When I stop at a T-junction, the driver hangs back, not slotting in directly behind. When I pull away, he or she maintains the same gap between us. I don’t know the make but the car is a metallic navy hatchback with tinted windows. I find myself watching the mirror more than I’m looking through the windscreen, wondering if the driver will get closer.
There’s a four-way set of traffic lights at a spot where The Red Lion sits on the outskirts of town. The quickest way home is to continue straight, following the main road to the High Street and, beyond that, the sprawling estates where I live. It’s where most of the traffic would head. I’m at the front of the line, watching as the disjointed stream of cars pass across the junction. There’s a gap of at least a car’s length between me and the blue car behind and I spend the whole time checking my mirrors, wondering if the driver is going to edge forward.
When it remains at a distance and the light turns green, I make a quick decision, turning left without indicating and then fixating on my rear-view mirror as I pull away. I tell myself it’s nothing but the blue car follows, also without indicating. Aside from me, it’s the only other car to do so. I speed up, zipping past the row of houses onto the country roads that now seem so intimidating. There are more overhanging trees and overgrown bushes and I wonder what the council do with all the tax they collect. It’s certainly not employing someone with a hedge trimmer.
The blue car speeds up, too, maintaining a gap that means the driver can see me at almost all times.
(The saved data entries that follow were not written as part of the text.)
(** Whatever the lengths, the result of a substitution is a path of names. *)
Lemma substitute_binding_total fs side b p :
  side <> PENDING -> binding_wf b -> sized b -> Forall name_ok p -> key side b `prefix_of` p ->
  get_binding fs side (render p) = Ok (Some b) -> zlen (render p) < PATH_MAX ->
  exists q, substitute_binding fs side (render p)
            = Ok (if need_substitution b then 1 else 0, render q)
    /\ Forall name_ok q /\ zlen (render q) < PATH_MAX /\ q ∈ [rewrite_key side b p; p].
Proof.
  intros Hs Hb Hsz Hp Hpre Hget Hl. unfold substitute_binding. rewrite Hget. cbn [res_bind].
  destruct (need_substitution b) eqn:Hn; cbn [negb].
  2: { exists p. repeat (split; [done|]). set_solver. }
  pose proof Hb as (Wh & Wg & Hneed). rewrite Hn in Hneed. symmetry in Hneed.
  apply bool_decide_eq_true in Hneed.
  assert (Hw : forall s, wf_path (side_path s b)) by by intros [].
  assert (Hz : forall s, zlen (path (side_path s b)) < PATH_MAX) by (destruct Hsz; by intros []).
  assert (Hk : Forall name_ok (rewrite_key side b p)).
  { apply Forall_app. split; [apply Hw | by apply Forall_drop]. }
  destruct (Hw side) as (E1 & L1 & N1), (Hw (opposite side)) as (E2 & L2 & N2).
  assert (Hsub : exists q, substitute_path_prefix (render p) (plength (side_path side b))
    (path (side_path (opposite side) b)) (plength (side_path (opposite side) b))
    ∈ [Ok (render q); Err ENAMETOOLONG] /\ q = rewrite_key side b p).
  { eexists. split; [|done]. rewrite L1, L2, E1 at 1. rewrite E2 at 1 2.
    rewrite (prefix_drop _ _ Hpre) at 1.
    apply substitute_total; auto with proot.
    - by apply name_ok_plain, Forall_drop.
    - destruct (components (path (side_path side b))) eqn:Ea; [|by left]. right. intros Eb.
      unfold key in Hneed. destruct side; simpl in *; congruence.
    - fold (key side b). by rewrite <- (prefix_drop _ _ Hpre).
    - rewrite <- E2. apply Hz. }
  destruct Hsub as (q & Hsub & Hq).
  assert (Hres : forall r, substitute_path_prefix (render p) (plength (side_path side b))
    (path (side_path (opposite side) b)) (plength (side_path (opposite side) b)) = Ok r ->
    zlen r < PATH_MAX).
  { intros r. rewrite L2. apply substitute_bound. }
  rewrite !elem_of_cons in Hsub. destruct Hsub as [Hsub | [Hsub | Hsub%elem_of_nil]]; [| |done].
  - exists q. destruct side; [| |done]; simpl in Hsub; rewrite Hsub; subst q;
      (split; [done|]; split; [done|]; split; [by apply Hres|]; set_solver).
  - exists p. destruct side; [| |done]; simpl in Hsub; rewrite Hsub; repeat (split; [done|]); set_solver.
Qed.

(** ** Totality on arbitrary absolute paths *)

Lemma absolute_nonempty p : absolute p = true -> p <> [].
Proof. by destruct p. Qed.

Lemma wf_path_nonempty p : wf_path p -> path p <> [].
Proof. intros (-> & _). by destruct (components (path p)). Qed.

(** A container is not longer than what it contains. *)
Lemma container_length cs p c :
  Forall plain cs -> p <> [] -> compare_paths (render cs) p = Ok c ->
  c = PATHS_ARE_EQUAL \/ c = PATH1_IS_PREFIX -> (length (render cs) <= length p)%nat.
Proof.
  intros Hcs Hp E Hc.
  destruct (compare_paths_total (render cs) p) as (c' & E' & H1 & H2); [by destruct cs | done|].
  rewrite E in E'. injection E' as <-. rewrite strip_render in H1, H2 by done.
  pose proof (strip_trailing_le p (length p)).
  assert (Hle : (length (joined cs) <= length p)%nat) by (destruct Hc; subst; intuition lia).
  destruct cs; [destruct p; simpl; [done|lia] | done].
Qed.

Lemma root_string_nonempty fs root : rooted fs root -> root_string fs = Ok (render root) /\ render root <> [].
Proof. intros H. split; [by apply root_string_ok | by destruct root]. Qed.

Lemma belongs_to_guestfs_total fs root p :
  rooted fs root -> p <> [] -> exists b, belongs_to_guestfs fs p = Ok b.
Proof.
  intros Hr Hp. unfold belongs_to_guestfs. rewrite (root_string_ok fs root Hr). cbn [res_bind].
  destruct (compare_paths_total (render root) p) as (c & -> & _); [by destruct root | done |].
  by eexists.
Qed.

Lemma guard_skip_all_total fs root p :
  rooted fs root -> p <> [] -> exists b, guard_skip_all fs p = Ok b.
Proof.
  intros Hr Hp. unfold guard_skip_all. rewrite (root_string_ok fs root Hr). cbn [res_bind].
  destruct (compare_paths_total (render root) (bs "/")) as (c & -> & _); [by destruct root | done |].
  cbn [res_bind]. case_bool; [|by eexists]. by apply (belongs_to_guestfs_total fs root).
Qed.

Lemma get_binding_loop_total fs root side p l :
  rooted fs root -> side <> PENDING -> p <> [] -> Forall (fun b => wf_path (side_path side b)) l ->
  exists o, get_binding_loop fs side p l = Ok o
    /\ forall b, o = Some b -> b ∈ l /\ (length (path (side_path side b)) <= length p)%nat.
Proof.
  intros Hr Hs Hp. induction 1 as [|b l Hb Hl IH]; [by exists None|].
  simpl. destruct Hb as (E & L & N).
  destruct (compare_paths_total (path (side_path side b)) p) as (c & Ec & _);
    [by rewrite E; destruct (components _) | done |].
  rewrite L. unfold compare_paths in Ec. rewrite Ec. cbn [res_bind].
  assert (Hlen : c = PATHS_ARE_EQUAL \/ c = PATH1_IS_PREFIX ->
                 (length (path (side_path side b)) <= length p)%nat).
  { rewrite E in Ec |- *. apply container_length; auto with proot; by apply name_ok_plain. }
  destruct (guard_skip_all_total fs root p Hr Hp) as [k Hk].
  assert (IH' : exists o, get_binding_loop fs side p l = Ok o /\
    forall b', o = Some b' -> b' ∈ b :: l /\ (length (path (side_path side b')) <= length p)%nat).
  { destruct IH as (o & -> & H). exists o. split; [done|]. intros b' Hb'.
    destruct (H b' Hb'). set_solver. }
  destruct side; [| |done]; (destruct c; [| |exact IH'|exact IH']); simpl;
    rewrite ?Hk; cbn [res_bind]; try (destruct k); eexists; (split; [done|]);
    intros b' Hb'; simplify_eq; split; auto; set_solver.
Qed.

Lemma get_binding_total fs root side l p :
  rooted fs root -> fs_ok fs -> HEAD fs side = Some l -> side <> PENDING -> absolute p = true ->
  exists o, get_binding fs side p = Ok o
    /\ forall b, o = Some b -> b ∈ l /\ (length (path (side_path side b)) <= length p)%nat.
Proof.
  intros Hr Hok Hl Hs Hp. unfold get_binding, list_of. rewrite Hp, Hl. simpl.
  apply (get_binding_loop_total fs root); auto using absolute_nonempty. by apply Hok.
Qed.

(** substitute_binding() is total on any absolute path: it returns a path that
    fits and keeps the bytes it does not replace. *)
Lemma substitute_binding_nice fs root side l p :
  rooted fs root -> fs_wf fs -> fs_sized fs -> HEAD fs side = Some l -> side <> PENDING ->
  absolute p = true -> nice p ->
  substitute_binding fs side p = Err ENOENT
  \/ exists st q, substitute_binding fs side p = Ok (st, q) /\ nice q /\ (st = 0 -> q = p)
       /\ (st = 0 \/ st = 1).
Proof.
  intros Hr [Hok Hwf] Hsz Hl Hs Hp (Hne & Hnul & Hlen). unfold substitute_binding.
  destruct (get_binding_total fs root side l p) as (o & -> & Ho); auto. cbn [res_bind].
  destruct o as [b|]; [right | by left]. destruct (Ho b eq_refl) as [Hin Hle].
  destruct (need_substitution b); cbn [negb]; [|exists 0, p; repeat split; auto].
  specialize (Hsz side l Hl). specialize (Hwf side l Hs Hl). rewrite !Forall_forall in *.
  destruct (Hsz b Hin) as [Z1 Z2], (Hwf b Hin) as (W1 & W2 & _).
  assert (Hw : forall s, wf_path (side_path s b)) by by intros [].
  assert (Hz : forall s, zlen (path (side_path s b)) < PATH_MAX) by by intros [].
  destruct (substitute_path_prefix p (plength (side_path side b))
    (path (side_path (opposite side) b)) (plength (side_path (opposite side) b)))
    as [q|e|w] eqn:E.
  - exists 1, q. split; [destruct side; simpl in E; by rewrite ?E|].
    split; [|split; auto; done].
    destruct (Hw side) as (E1 & L1 & N1), (Hw (opposite side)) as (E2 & L2 & N2).
    assert (Hn2 : nul_free (path (side_path (opposite side) b)))
      by (rewrite E2; by apply nul_free_render).
    pose proof (wf_path_nonempty _ (Hw (opposite side))) as Hne2.
    rewrite L2 in E. pose proof (substitute_bound _ _ _ _ E). split; [|split; [|done]];
    revert E; unfold substitute_path_prefix; rewrite take_ge by lia; intros E;
    repeat (case_bool_in E; try discriminate E); injection E as <-; try done;
      try (apply nul_free_app; split; auto); try (by apply Forall_drop); try (by repeat constructor).
    + intros H0. apply (f_equal length) in H0. rewrite length_drop in H0.
      apply Nat.eqb_neq in Hb2. simpl in H0. lia.
    + by destruct (path (side_path (opposite side) b)).
    + by destruct (path (side_path (opposite side) b)).
  - exists 1, p. split; [destruct side; simpl in E; by rewrite ?E|]. split; [done|]. auto.
  - exfalso. destruct (Hw side) as (E1 & L1 & N1), (Hw (opposite side)) as (E2 & L2 & N2).
    rewrite L1, L2 in E. unfold substitute_path_prefix, zlen in *.
    pose proof (Hz side) as Q1. pose proof (Hz (opposite side)) as Q2.
    rewrite (proj2 (Z.ltb_lt _ _) Q1), (proj2 (Z.ltb_lt _ _) Q2) in E. cbn [andb negb] in E.
    rewrite (proj2 (Nat.ltb_ge _ _) Hle) in E.
    repeat (case_bool_in E; try discriminate E). bool_facts. lia.
Qed.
It’s only because of the twisty lanes that there are moments in which I can accelerate away, putting some distance between us.
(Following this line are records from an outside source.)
(* ===== verification/Canon.v ===== *)
(** * Canonicalization (src/path/canon.c, src/path/glue.c, src/path/f2fs-bug.c)

    canonicalize() walks over a guest path component by component, resolving
    the bindings and the symlinks; during the initialization of a binding,
    build_glue() creates the missing components.  The kernel and the
    extensions are interfaces. *)

From S2P Require Import Prelude Paths Binding ProcLinks.

(** ** File modes *)

Definition S_IFMT := 0xF000.
Definition S_IFDIR := 0x4000.
Definition S_IFLNK := 0xA000.
Definition S_IFREG := 0x8000.
Definition S_ISDIR (mode : Z) : bool := Z.land mode S_IFMT =? S_IFDIR.
Definition S_ISLNK (mode : Z) : bool := Z.land mode S_IFMT =? S_IFLNK.

(** ** Interfaces *)

(** What code outside of the component returns: a value or an [errno]. *)
Definition status (A : Type) : Type := (A + Z)%type.
Definition of_status {A} (s : status A) : res A :=
  match s with inl a => Ok a | inr e => Err e end.

(** The state of the host, [W], and the system calls canonicalize() makes on it.
    [listdir] is opendir() and readdir(). *)
Class Kernel (W : Type) := {
  lstat : W -> cstr -> status Z;
  readlink : W -> cstr -> status cstr;
  listdir : W -> cstr -> option (list cstr);
  mkdir : W -> cstr -> Z -> W * status unit;
  mknod : W -> cstr -> Z -> W * status unit;
  create_temp_directory : W -> W * option cstr;
  set_placeholder_destructor : W -> cstr -> W;
  PROOT_DONT_POLLUTE_ROOTFS : bool;
  f2fs_bug_detected : bool
}.

(** What the extensions, the shadows of the network policy among them, answer:
    [inr e] for a negative status. *)
Class Extensions (W : Type) := {
  net_policy_shadow_access : W -> cstr -> W * status unit;
  notify_HOST_PATH : W -> cstr -> bool -> W * status unit;
  notify_SYMLINK_DEREFERENCED : W -> cstr -> cstr -> W * status unit
}.

(** readlink(2): the content of a symlink is a string of 1 to [PATH_MAX] bytes. *)
Class KernelLaws (W : Type) (K : Kernel W) : Prop := {
  readlink_content : forall w p s, readlink w p = inl s -> s <> [] /\ nul_free s /\ zlen s <= PATH_MAX
}.

(** The part of a tracee that path translation uses. *)
Record Tracee (W : Type) := mkTracee {
  fs : FileSystemNameSpace;
  glue : option cstr;
  glue_type : Z;
  next_addr : nat;
  view : ProcView;
  world : W
}.
Arguments mkTracee {W}.
Arguments fs {W}.
Arguments glue {W}.
Arguments glue_type {W}.
Arguments next_addr {W}.
Arguments view {W}.
Arguments world {W}.

(** ** The monad of the tracee's state and of errors *)

Definition M (W A : Type) : Type := Tracee W -> Tracee W * res A.

Definition ret {W A} (a : A) : M W A := fun t => (t, Ok a).
Definition lift {W A} (r : res A) : M W A := fun t => (t, r).
Definition get {W A} (f : Tracee W -> A) : M W A := fun t => (t, Ok (f t)).
Definition fail {W A} (e : Z) : M W A := fun t => (t, Err e).
Definition bind {W A B} (m : M W A) (k : A -> M W B) : M W B :=
  fun t => match m t with
           | (t, Ok a) => k a t
           | (t, Err e) => (t, Err e)
           | (t, Stuck w) => (t, Stuck w)
           end.
(** A failure is a value: the caller tests the status. *)
Definition attempt {W A} (m : M W A) : M W (status A) :=
  fun t => match m t with
           | (t, Stuck w) => (t, Stuck w)
           | (t, Ok a) => (t, Ok (inl a))
           | (t, Err e) => (t, Ok (inr e))
           end.
Definition on_world {W A} (f : W -> W * status A) : M W A :=
  fun t => let '(w, r) := f (world t) in
           (mkTracee (fs t) (glue t) (glue_type t) (next_addr t) (view t) w, of_status r).

Notation "'do!' x ':=' m 'in' k" := (bind m (fun x => k))
  (at level 10, x pattern, m at level 100, k at level 200) : res_scope.

Section Canonicalize.

Context {W : Type} {K : Kernel W} {E : Extensions W}.

Definition set_glue (g : option cstr) : M W unit :=
  fun t => (mkTracee (fs t) g (glue_type t) (next_addr t) (view t) (world t), Ok ()).
Definition set_glue_type (ty : Z) : M W unit :=
  fun t => (mkTracee (fs t) (glue t) ty (next_addr t) (view t) (world t), Ok ()).

(** insort_binding3() on the name-space of the tracee. *)
Definition insort_binding3_m (host_path guest_path : cstr) : M W unit :=
  fun t => match insort_binding3 (fs t) (next_addr t) host_path guest_path with
           | Ok (_, f) => (mkTracee f (glue t) (glue_type t) (S (next_addr t)) (view t) (world t), Ok ())
           | Err e => (t, Err e)
           | Stuck w => (t, Stuck w)
           end.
I’m gripping the steering wheel so tightly that tiny flecks of rubber or leather are peeling away from the surface. The speed is beginning to scare me and so I try the opposite, slowing into the next series of S-bends and then remaining in a lower gear as I emerge onto a straight. The speed limit is sixty and I’m barely doing thirty. The blue car has quickly caught up. There’s room enough for the driver to overtake – except he or she doesn’t. The car’s speed has lowered to match mine and then the driver contently sits in a couple of car lengths behind.
From questioning whether I was imagining things, I’m now certain I’m being followed. I wonder if I could call the police via Bluetooth and give them the number plate. I can just about make it out in the mirror. But what if this is nothing? I’m some crazy woman – and the driver behind is on their way home? That follows calling the police for a break-in that probably wasn’t a break-in. I’ll get tagged as a time-waster, or a fantasist.
I take the next right turn, which is signposted for North Melbury. I remain under the speed limit, but it makes little difference because the blue car does the same. There’s mud on the road and I’m probably the only driver who has ever hoped a tractor would pull out and bobble along the road for a good few miles.
No such luck.
If the blue car genuinely is just someone on their way home, then it makes little sense for them to have come this way. I’ve looped around much of the town, skirting around the miles of farmland, before turning back. Whoever’s behind the wheel must be following me. But why? And who? Could it be youths messing around? I’ve read stories of kids driving around too fast, terrorising other drivers on these types of back lanes, but it’s always seemed a bit fanciful, or exaggerated.
There’s one final T-junction and I stop precisely as I should. The blue car behind leaves its now familiar gap and so I wait. I don’t indicate, simply sitting and pausing for something to happen. Perhaps another car will pass and I can tag onto the back of that until I’m back in a populated area. If not that, maybe someone will get out of the car behind and I can speed away. I wait – and continue waiting as nothing happens. Either the driver behind is the most patient person on earth, or they really are following me.